### Work instructions
The lines to return are those below that contain the word "symmetry".

Dataset entries
'''
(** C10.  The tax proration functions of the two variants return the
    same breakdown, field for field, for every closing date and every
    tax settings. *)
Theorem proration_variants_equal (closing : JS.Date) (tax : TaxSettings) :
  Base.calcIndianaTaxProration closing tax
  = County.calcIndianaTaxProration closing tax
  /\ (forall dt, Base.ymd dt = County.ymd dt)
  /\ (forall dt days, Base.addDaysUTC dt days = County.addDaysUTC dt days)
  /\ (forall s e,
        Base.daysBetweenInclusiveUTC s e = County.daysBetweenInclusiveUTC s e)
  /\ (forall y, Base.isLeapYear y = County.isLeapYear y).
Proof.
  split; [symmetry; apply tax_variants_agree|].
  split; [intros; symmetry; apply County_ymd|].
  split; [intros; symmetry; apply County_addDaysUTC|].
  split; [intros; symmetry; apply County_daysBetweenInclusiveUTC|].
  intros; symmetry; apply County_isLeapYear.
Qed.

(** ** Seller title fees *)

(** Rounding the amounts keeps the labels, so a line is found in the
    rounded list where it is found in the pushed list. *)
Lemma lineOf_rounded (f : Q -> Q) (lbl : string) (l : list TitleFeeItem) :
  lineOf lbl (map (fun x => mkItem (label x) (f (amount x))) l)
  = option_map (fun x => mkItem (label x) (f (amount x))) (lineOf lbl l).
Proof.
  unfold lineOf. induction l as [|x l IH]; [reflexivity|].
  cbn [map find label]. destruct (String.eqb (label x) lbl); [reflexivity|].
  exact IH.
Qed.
'''
### Your response
  split; [symmetry; apply tax_variants_agree|].
  split; [intros; symmetry; apply County_ymd|].
  split; [intros; symmetry; apply County_addDaysUTC|].
  split; [intros; symmetry; apply County_daysBetweenInclusiveUTC|].
  intros; symmetry; apply County_isLeapYear.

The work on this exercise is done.